Il demansionamento è illegittimo in caso di:
- rappresaglia: il datore di lavoro non può demansionare il lavoratore per ritorsione, ad esempio perché ha contestato un provvedimento disciplinare o ha fatto valere i propri diritti;
- mancanza di motivazione: il demansionamento deve essere giustificato da una precisa ragione aziendale e non può essere attuato in modo arbitrario;
- intento mobbizzante.
A cosa dà diritto il demansionamento?
Il lavoratore illegittimamente demansionato può:
- agire dinanzi al tribunale per chiedere il ripristino della mansione precedentemente svolta e il risarcimento del danno;
- dimettersi per giusta causa, maturando così il diritto al risarcimento, all’indennità di mancato preavviso e alla Naspi.
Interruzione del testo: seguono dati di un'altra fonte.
(* ===== verification/Types.v ===== *)
(** The value types of src/w2/behaviourTree.h: the tri-state result of every
    [update], the event kinds and the event record passed to [react]. *)

From Stdlib Require Import ZArith.
From stdpp Require Import base decidable.
From S2P Require Import Prelude.

(** [enum BehResult] (behaviourTree.h, lines 7-12). *)
Inductive BehResult : Type :=
| BEH_SUCCESS
| BEH_FAIL
| BEH_RUNNING.

#[export] Instance BehResult_eq_dec : EqDecision BehResult.
Proof. solve_decision. Defined.

(** [enum class EventType] (lines 14-16). *)
Inductive EventType : Type :=
| HoardAlert.

#[export] Instance EventType_eq_dec : EqDecision EventType.
Proof. solve_decision. Defined.

(** [struct Event] (lines 18-21).  The [void* custom_data] of the code
    points, for the only event kind, at a [flecs::entity] that lives for the
    duration of the synchronous call; the model carries that entity. *)
Record Event (Entity : Type) : Type := mkEvent {
  type : EventType;
  custom_data : Entity
}.
Arguments mkEvent {Entity}.
Arguments type {Entity}.
Arguments custom_data {Entity}.

(** A [flecs::entity] handle: a 64-bit id where [0] is the null entity that
    a default-constructed [flecs::entity] holds.  The model keeps the id as
    a natural number; ids are only compared, never computed with. *)
Definition Entity : Type := nat.
Definition null_entity : Entity := 0.

(** [struct Position] (ecsTypes.h, not under src/): two [int] coordinates.
    Positions in the game stay far from the 32-bit bounds, so they are
    unbounded integers here. *)
Record Position : Type := mkPosition { px : Z; py : Z }.

#[export] Instance Position_eq_dec : EqDecision Position.
Proof. solve_decision. Defined.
Quali sono i danni risarcibili per demansionamento?
Tutti i danni che il dipendente dimostra essere conseguenza immediata e diretta del demansionamento sono risarcibili. Vi è quindi:
- il danno alla salute psicofisica, se certificato e quindi quantificato tramite apposita perizia medico-legale;
- il danno morale, per la sofferenza, la frustrazione e l’umiliazione; viene quantificato in via equitativa;
- il danno alla professionalità: è la perdita della possibilità di carriera. Tale danno sussiste quando un lavoratore resta a lungo inattivo o viene relegato a compiti di minore importanza per buona parte della settimana.
Come si quantifica il danno da demansionamento?
Per valutare l’entità del demansionamento e quindi quantificare il risarcimento, la Cassazione impone che il giudice valuti attentamente i seguenti parametri:
- qualità e quantità dell’attività svolta: meno compiti e di minor valore rispetto alla mansione originale possono incrementare il valore del risarcimento;
- tipo e natura della professionalità lesa: il giudice deve considerare come il demansionamento abbia influenzato le competenze specifiche del lavoratore;
- durata del demansionamento: più lungo è il periodo di demansionamento, più grave è il danno presunto;
- nuova collocazione dopo la dequalificazione: il nuovo ruolo del lavoratore all’interno dell’azienda può evidenziare un abbassamento del livello professionale e quindi un maggior danno;
- conoscibilità della dequalificazione: il fatto che il demansionamento sia noto all’interno o all’esterno del luogo di lavoro può incrementare il danno alla reputazione. Nel caso di lavoratori ben conosciuti nel contesto aziendale, il danno all’immagine può essere particolarmente significativo;
- frustrazione delle aspettative professionali: il giudice deve tenere conto di come il demansionamento abbia impedito al lavoratore di progredire nella carriera secondo le sue ragionevoli aspettative;
- effetti negativi sulle abitudini di vita quotidiana del lavoratore.
Come si prova il danno da demansionamento in tribunale?
Il danno non patrimoniale da demansionamento può essere dimostrato in giudizio con tutti i mezzi consentiti dall’ordinamento, incluse le presunzioni ossia gli indizi.